# [DATA TO PROCESS]
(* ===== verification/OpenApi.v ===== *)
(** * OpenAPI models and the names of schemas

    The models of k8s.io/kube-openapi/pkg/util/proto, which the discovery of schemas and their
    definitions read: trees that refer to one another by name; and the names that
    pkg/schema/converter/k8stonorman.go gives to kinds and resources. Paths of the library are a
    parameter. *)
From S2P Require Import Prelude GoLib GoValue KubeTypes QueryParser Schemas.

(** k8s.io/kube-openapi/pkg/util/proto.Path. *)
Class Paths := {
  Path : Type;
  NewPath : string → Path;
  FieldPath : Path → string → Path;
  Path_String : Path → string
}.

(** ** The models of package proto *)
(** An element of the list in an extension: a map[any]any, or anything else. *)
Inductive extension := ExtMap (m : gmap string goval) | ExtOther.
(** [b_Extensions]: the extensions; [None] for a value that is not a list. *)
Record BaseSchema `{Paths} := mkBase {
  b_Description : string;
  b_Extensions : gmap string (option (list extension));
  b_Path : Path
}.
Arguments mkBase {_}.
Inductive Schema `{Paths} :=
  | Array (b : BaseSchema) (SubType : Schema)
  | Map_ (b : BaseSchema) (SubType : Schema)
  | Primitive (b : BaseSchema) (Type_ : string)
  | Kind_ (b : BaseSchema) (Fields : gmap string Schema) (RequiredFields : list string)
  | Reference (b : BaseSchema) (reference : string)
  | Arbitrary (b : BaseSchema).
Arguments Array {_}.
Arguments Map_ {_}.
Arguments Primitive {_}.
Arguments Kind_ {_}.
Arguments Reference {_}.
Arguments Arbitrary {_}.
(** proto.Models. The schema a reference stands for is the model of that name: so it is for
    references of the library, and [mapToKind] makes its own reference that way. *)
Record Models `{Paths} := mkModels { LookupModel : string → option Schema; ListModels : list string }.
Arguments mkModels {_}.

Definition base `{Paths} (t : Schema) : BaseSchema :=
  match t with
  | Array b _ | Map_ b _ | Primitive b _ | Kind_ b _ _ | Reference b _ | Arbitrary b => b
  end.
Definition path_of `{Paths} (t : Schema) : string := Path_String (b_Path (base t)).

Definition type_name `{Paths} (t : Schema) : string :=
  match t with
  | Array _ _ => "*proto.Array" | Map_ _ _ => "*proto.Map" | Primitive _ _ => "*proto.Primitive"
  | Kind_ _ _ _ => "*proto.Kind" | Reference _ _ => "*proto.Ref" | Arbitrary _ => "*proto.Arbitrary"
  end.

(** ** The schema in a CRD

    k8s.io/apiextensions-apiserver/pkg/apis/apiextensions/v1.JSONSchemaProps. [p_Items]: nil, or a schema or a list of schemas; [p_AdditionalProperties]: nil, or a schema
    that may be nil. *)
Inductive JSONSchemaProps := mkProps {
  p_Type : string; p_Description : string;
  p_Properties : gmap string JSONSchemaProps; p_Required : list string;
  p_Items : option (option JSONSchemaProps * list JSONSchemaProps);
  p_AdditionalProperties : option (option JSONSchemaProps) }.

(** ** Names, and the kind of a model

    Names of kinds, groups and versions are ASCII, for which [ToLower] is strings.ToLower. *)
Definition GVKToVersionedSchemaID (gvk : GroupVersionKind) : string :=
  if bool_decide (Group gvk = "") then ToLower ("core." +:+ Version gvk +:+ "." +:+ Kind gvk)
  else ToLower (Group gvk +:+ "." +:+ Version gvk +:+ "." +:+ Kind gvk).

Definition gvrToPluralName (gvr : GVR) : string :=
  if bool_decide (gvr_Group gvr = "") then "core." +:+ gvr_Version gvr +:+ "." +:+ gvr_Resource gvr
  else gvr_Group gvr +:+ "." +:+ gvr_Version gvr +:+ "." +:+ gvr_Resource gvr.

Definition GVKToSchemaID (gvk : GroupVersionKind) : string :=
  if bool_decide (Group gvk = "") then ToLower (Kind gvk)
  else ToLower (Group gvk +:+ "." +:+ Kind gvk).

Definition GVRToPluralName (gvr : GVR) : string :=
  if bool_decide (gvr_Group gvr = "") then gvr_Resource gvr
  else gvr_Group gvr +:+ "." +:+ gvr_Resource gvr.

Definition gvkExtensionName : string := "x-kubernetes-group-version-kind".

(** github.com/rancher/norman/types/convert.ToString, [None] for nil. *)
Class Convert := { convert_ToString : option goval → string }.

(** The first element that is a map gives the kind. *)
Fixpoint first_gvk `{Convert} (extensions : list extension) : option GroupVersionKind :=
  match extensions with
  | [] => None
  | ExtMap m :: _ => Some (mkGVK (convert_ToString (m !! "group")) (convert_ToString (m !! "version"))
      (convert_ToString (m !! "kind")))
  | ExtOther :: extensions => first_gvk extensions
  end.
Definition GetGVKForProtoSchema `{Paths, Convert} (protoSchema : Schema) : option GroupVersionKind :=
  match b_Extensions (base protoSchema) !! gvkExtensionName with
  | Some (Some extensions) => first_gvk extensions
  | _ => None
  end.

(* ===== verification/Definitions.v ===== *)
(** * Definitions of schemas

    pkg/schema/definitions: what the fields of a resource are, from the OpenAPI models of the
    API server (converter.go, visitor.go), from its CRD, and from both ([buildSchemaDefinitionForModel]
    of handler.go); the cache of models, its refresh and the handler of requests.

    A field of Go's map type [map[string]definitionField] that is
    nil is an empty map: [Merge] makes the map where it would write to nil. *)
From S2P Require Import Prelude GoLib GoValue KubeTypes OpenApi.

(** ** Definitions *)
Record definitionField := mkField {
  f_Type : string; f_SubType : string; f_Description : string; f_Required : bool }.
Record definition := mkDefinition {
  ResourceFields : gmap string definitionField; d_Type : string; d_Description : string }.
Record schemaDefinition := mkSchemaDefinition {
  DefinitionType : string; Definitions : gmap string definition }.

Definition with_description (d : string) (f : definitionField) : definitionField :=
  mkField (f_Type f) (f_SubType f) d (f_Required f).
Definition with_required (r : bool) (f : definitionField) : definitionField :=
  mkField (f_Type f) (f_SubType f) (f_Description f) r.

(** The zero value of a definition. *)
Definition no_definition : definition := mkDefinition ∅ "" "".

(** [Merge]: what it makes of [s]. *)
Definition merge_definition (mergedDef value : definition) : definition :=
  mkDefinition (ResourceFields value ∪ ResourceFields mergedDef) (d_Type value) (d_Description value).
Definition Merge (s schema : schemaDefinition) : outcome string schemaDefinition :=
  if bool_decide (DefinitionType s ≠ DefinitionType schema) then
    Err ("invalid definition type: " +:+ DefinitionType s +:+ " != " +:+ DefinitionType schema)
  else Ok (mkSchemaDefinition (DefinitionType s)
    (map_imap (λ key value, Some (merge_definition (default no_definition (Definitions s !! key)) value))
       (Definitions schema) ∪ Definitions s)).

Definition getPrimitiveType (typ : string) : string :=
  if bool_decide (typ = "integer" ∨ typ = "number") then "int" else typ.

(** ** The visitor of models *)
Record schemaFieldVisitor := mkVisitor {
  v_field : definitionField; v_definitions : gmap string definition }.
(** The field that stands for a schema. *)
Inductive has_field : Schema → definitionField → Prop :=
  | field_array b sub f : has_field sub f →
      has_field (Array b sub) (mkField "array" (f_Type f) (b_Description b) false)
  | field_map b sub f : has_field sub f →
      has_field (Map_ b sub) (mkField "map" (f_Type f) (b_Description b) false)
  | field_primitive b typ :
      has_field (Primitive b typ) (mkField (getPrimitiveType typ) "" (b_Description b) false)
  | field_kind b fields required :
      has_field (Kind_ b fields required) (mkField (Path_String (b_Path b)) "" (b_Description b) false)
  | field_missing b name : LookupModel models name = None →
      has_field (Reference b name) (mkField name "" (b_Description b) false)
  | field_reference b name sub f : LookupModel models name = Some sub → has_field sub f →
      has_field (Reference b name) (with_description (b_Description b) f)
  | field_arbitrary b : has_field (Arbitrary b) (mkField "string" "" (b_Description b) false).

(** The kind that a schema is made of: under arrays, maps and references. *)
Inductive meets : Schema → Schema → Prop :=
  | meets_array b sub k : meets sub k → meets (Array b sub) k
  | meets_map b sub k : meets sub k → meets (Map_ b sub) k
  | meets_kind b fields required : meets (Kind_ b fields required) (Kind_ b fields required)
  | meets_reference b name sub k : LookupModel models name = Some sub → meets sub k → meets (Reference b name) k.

# [WORK INSTRUCTIONS]
Up to and including the line with "pkg/schema/converter/k8stonorman.go gives to", restate the records above word for word from the very first line.

# [EXPECTED ANSWER]
(* ===== verification/OpenApi.v ===== *)
(** * OpenAPI models and the names of schemas

    The models of k8s.io/kube-openapi/pkg/util/proto, which the discovery of schemas and their
    definitions read: trees that refer to one another by name; and the names that
    pkg/schema/converter/k8stonorman.go gives to kinds and resources. Paths of the library are a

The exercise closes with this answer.